This is @deoxxa's overview of the various components of OStatus: https://www.fknsrs.biz/blog/don-statusnet-node-part-one-read-protocols.html

It's worth reading. IMO the component to think about is PubSubHubbub. Specifically, the hubs, which serve as notification intermediaries between publishers and subscribers.

Key notes:

1. Hubs do NOT need to be Twitter-like user homes.
2. Hubs are very capable of tracking user behavior, even if notifications are encrypted.
3. Hubs need to be reliable.

So the question: how to make hubs that are/have

* reliable
* trustworthy
* non-exploitative of users
* non-authoritarian (wrt censorship)
* proxy-able
* graceful failover
* graceful obsolescence
* potentially anonymous
* potentially transient

I think in the absence of these considerations, mastodon networks will, as others like @bcrypt have pointed out, tend to consolidate around a few large instances that will have too much trust & reliability burden placed on them.

I'm uncomfortable with hub-runners deciding which other instances they do and do not federate with. People can certainly run filtering services, but they should be independent of instances/hubs, not tied to them.

For similar reasons, I don't think hubs/instances should be thought of as communities with individual cultures, because you then turn the hub-runner into the de facto community leader.

Running a SMTP/NNTP/OSocial server shouldn't make you a doyenne. People get high off of that power.

@auerbach in practice the servers are little communities. they just are, I don't know how to justify it but they end up working that way. but part of that is that who you talk to and how is shaped by the contours of the software.

earlier version of mastodon made no distinction between local and remote users, this caused constant problems for the rest of us on gnu social because mastodon users kept shitting all over GS users for violating community norms when we weren't really in their community

@auerbach the local and federated timelines end up being a means of managing complexity, and they create something that gives incentive for a person to run their own node in the first place. in the last couple days I've gotten a MASSIVE spike in activity on my GS server, I now have to think about is it worth expanding to deal with capacity to facilitate talking to all these remote nodes. my incentive is my local community whom I like, rather than just the giant mass of mastodon users
@auerbach (by "activity" I mean, the load on my server caused by servicing remote follows by other nodes of people on mine.)

@MoonMan Okay, it's pretty funny I'm talking to "MoonMan" about this subject.

I don't disagree that community clusters can form.
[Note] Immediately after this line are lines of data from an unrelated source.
(** A reveal trigger leaves the filtered list as it is. *)
Lemma observerCallback_filteredLogs b st :
  filteredLogs (observerCallback b st) = filteredLogs st.
Proof.
  unfold observerCallback, loadMore.
  destruct (b && negb (loading st)); [|reflexivity].
  now destruct (displayedCount st <? Z.of_nat (length (filteredLogs st))).
Qed.

Lemma observerCallback_clamped b st :
  displayedCount (observerCallback b st) <> displayedCount st ->
  displayedCount (observerCallback b st) <= Z.of_nat (length (filteredLogs st)).
Proof.
  unfold observerCallback, loadMore.
  destruct (b && negb (loading st)); [|congruence].
  destruct (Z.ltb_spec (displayedCount st) (Z.of_nat (length (filteredLogs st))));
    simpl; [lia|congruence].
Qed.

Lemma observerCallback_loading b st :
  loading st = true -> observerCallback b st = st.
Proof.
  intros H. unfold observerCallback. rewrite H.
  now rewrite andb_false_r.
Qed.

(** C2, as the code has it.  Along every sequence of reveal triggers,
    search and filter changes and loader runs from the mounted page, the
    revealed count never decreases; a reveal trigger that changes it
    leaves it at most the length of the filtered list; a trigger that
    fires while the loading flag is set changes nothing; and the number
    of entries displayed is min(displayedCount, filteredCount).  (The
    count itself starts at 10 and is not lowered when the filtered list
    is or becomes shorter.) *)
Theorem revealed_count_monotone_and_clamped_on_reveal
    (w : World) (es : list event) (e : event) :
  let s := run auditLogsData (w, initialState) es in
  let s' := step auditLogsData s e in
  displayedCount (snd s) <= displayedCount (snd s')
  /\ (forall b, e = Intersection b ->
        (displayedCount (snd s') <> displayedCount (snd s) ->
           displayedCount (snd s') <= Z.of_nat (length (filteredLogs (snd s'))))
        /\ (loading (snd s) = true -> s' = s))
  /\ Z.of_nat (length (displayedLogs (snd s))) =
       Z.min (displayedCount (snd s)) (Z.of_nat (length (filteredLogs (snd s)))).
Proof.
  intros s s'. split; [apply step_displayedCount_mono|]. split.
  - intros b ->. subst s'. destruct s as [w0 st]. simpl.
    destruct (sentinelShown st); simpl.
    + split.
      * rewrite observerCallback_filteredLogs. apply observerCallback_clamped.
      * intros Hl. now rewrite observerCallback_loading.
    + split; [congruence|reflexivity].
  - apply displayedLogs_length.
    pose proof (reachable_displayedCount auditLogsData w es) as H.
    unfold ITEMS_PER_LOAD in H. subst s. lia.
Qed.
(** * Warehouse drone: the marker-following flight loop of [flight.py]

    A shallow embedding of [ArucoFlight] (control law, QR payload
    processing, the frame loop of [fly], and the shutdown sequence) together
    with the properties of the navigation state machine.

    Conventions of the embedding:
    - Python floats are read as exact rationals ([Q]); every comparison of
      the source is the same comparison on [Q].
    - Python [str] is a list of Unicode code points.
    - Python sets are [gset]s.
    - Calls into collaborators (flight primitives, persistence, notification
      queue) are recorded, in program order, in a trace of [event]s. *)

From Stdlib Require Import ZArith QArith Qabs Lqa Lia List String Ascii.
From stdpp Require Import base decidable countable gmap sets.
Import ListNotations.

Open Scope Q_scope.

(** ** Rational helpers mirroring the Python operators *)

Definition Qltb (a b : Q) : bool := negb (Qle_bool b a).

(** [max(a, b)] of Python: [b] only when it is strictly greater. *)
Definition py_max (a b : Q) : Q := if Qltb a b then b else a.
Definition py_min (a b : Q) : Q := if Qltb b a then b else a.

(** [np.clip(v, lo, hi)] *)
Definition np_clip (v lo hi : Q) : Q := py_min (py_max v lo) hi.

(** [np.sign] *)
Definition sign (x : Q) : Q :=
  if Qltb 0 x then 1 else if Qltb x 0 then -1 else 0.
Lemma insert_separators_app (s t : string) :
  (0 < String.length s)%nat -> (0 < String.length t)%nat ->
  (String.length t mod 3 = 0)%nat ->
  insert_separators (s +:+ t) = insert_separators s +:+ "," +:+ insert_separators t.
Proof.
  intros Hs Ht Hmod. induction s as [|c r IH]; [cbn in Hs; lia |].
  rewrite append_cons. cbn [insert_separators].
  rewrite string_length_app.
  destruct r as [|c' r'].
  - rewrite append_nil. cbn [String.length Nat.add].
    destruct (Nat.ltb_spec 0 (String.length t)) as [_|]; [| lia].
    rewrite Hmod. reflexivity.
  - assert (Hr : (0 < String.length (String c' r'))%nat) by (cbn; lia).
    rewrite (IH Hr).
    replace ((String.length (String c' r') + String.length t) mod 3)%nat
      with (String.length (String c' r') mod 3)%nat
      by (rewrite (Nat.Div0.add_mod _ (String.length t)), Hmod, Nat.add_0_r;
          now rewrite Nat.Div0.mod_mod).
    destruct (Nat.ltb_spec 0 (String.length (String c' r') + String.length t)) as [_|];
      [| cbn in *; lia].
    destruct (Nat.ltb_spec 0 (String.length (String c' r'))) as [_|]; [| lia].
    cbn [andb].
    destruct (String.length (String c' r') mod 3 =? 0)%nat; reflexivity.
Qed.

Lemma insert_separators_groups (gs : list string) : Forall is_group gs ->
  forall x : string, (0 < String.length x <= 3)%nat ->
  insert_separators (x +:+ concat_strings gs) = Join (x :: gs) ",".
Proof.
  induction 1 as [|g gs Hg Hgs IH]; intros x Hx.
  - cbn [concat_strings Join]. rewrite append_nil_r.
    apply insert_separators_short. lia.
  - change (Join (x :: g :: gs) ",") with (x +:+ "," +:+ Join (g :: gs) ",").
    pose proof (groups_length (g :: gs) (Forall_cons_2 _ _ _ Hg Hgs)) as Hlen.
    cbn [length] in Hlen.
    rewrite insert_separators_app.
    + rewrite (insert_separators_short x) by lia.
      cbn [concat_strings]. rewrite (IH g); [reflexivity |].
      destruct Hg as [-> _]. lia.
    + lia.
    + rewrite Hlen. lia.
    + rewrite Hlen, Nat.mul_comm. apply Nat.Div0.mod_mul.
Qed.

(** [Comma] refines the grouping of the specification on every [int64]
    but the smallest. *)
Lemma Comma_groups (v : Z) : min_int64 < v <= max_int64 ->
  Comma v = Ret (groupThousands_spec v).
Proof.
  intros Hv.
  destruct (Comma_shape v Hv) as (v' & gs & Heq & Hv' & Hgs & _ & Htxt).
  rewrite Heq. unfold groupThousands_spec. rewrite Htxt. do 2 f_equal.
  symmetry. apply insert_separators_groups; [exact Hgs |].
  destruct (FormatUint_spec v' (proj1 Hv')) as (_ & Hpos & _ & H1 & H2 & H3).
  split; [exact Hpos |].
  destruct (Z.lt_ge_cases v' 10); [rewrite H1 by lia; lia |].
  destruct (Z.lt_ge_cases v' 100); [rewrite H2 by lia; lia |].
  rewrite H3 by lia. lia.
Qed.
(** * version-update-detector: a shallow embedding of VersionDetector.ts and
      UpdateNotification.ts, and the properties of the two classes.

    The embedding follows the TypeScript sources method by method.  Code that
    can throw is written in an exception monad over the component's state;
    [async] methods are written as resumptions that suspend at each [await]
    of an I/O promise, so that overlapping calls can be interleaved.  The
    browser is part of the state: [localStorage], the timers, the listeners
    and, for the prompt, the dialog, its overlay and the clock.  Registered
    callbacks and event handlers are the host's code: a call to one is
    recorded in a trace and either returns or throws.  Callbacks that call
    back into the detector while they are notified are in [Reentrant], and a
    [localStorage] that throws is in [Platform]. *)

From stdpp Require Import base option list gmap strings.
From Stdlib Require Import ZArith Lia.

Open Scope Z_scope.
Open Scope string_scope.
Open Scope list_scope.

(** ** The fragment of the JavaScript runtime the two classes rely on *)

Module Js.

(** A thrown value.  The code never inspects it, it only logs it. *)
Definition Error := string.

(** How a statement list (or a settled promise) completes. *)
Inductive Completion (A : Type) : Type :=
| Normal (a : A)
| Throw (e : Error).
Arguments Normal {A} a.
Arguments Throw {A} e.

(** Truthiness of a [string | null] value: [null] and the empty string
    are falsy. *)
Definition truthy (v : option string) : bool :=
  match v with
  | Some s => negb (bool_decide (s = ""))
  | None => false
  end.

(** [a !== b] on [string | null] values. *)
Definition strict_ne (a b : option string) : bool :=
  negb (bool_decide (a = b)).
In fact, I assume that they will, and that's precisely why I think content discrimination should be separated out from instance administration. An instance administrator can run a blacklist/filter as well, but formal separation of function will make it so that instance users are not subject to the whims of the instance admin.

@auerbach i want the social network you're asking for, but I think there are a lot of technical issues accomplishing it on this platform with the way these servers work and its a distraction from what they already do best.

not meaning to weigh you down with back and forth, just my thoughts from some of the challenges running my own server. my server is https://shitposter.club/ and probably about 60+% of mastodon servers block us outright. my acct on this server is for inter-server comms :-)

@auerbach @MoonMan
Isn't reviewing the policies of the instance admin part of the process of picking an instance? I'm with @Elucidating in that the isolation is a feature.

I mod on several subreddits, and I think that the ability of each community to set their own rules and is a workable model. Being able to say "nothing even remotely transphobic is allowed and I'm the final arbiter" protects my users from BS under the banner of "discussion".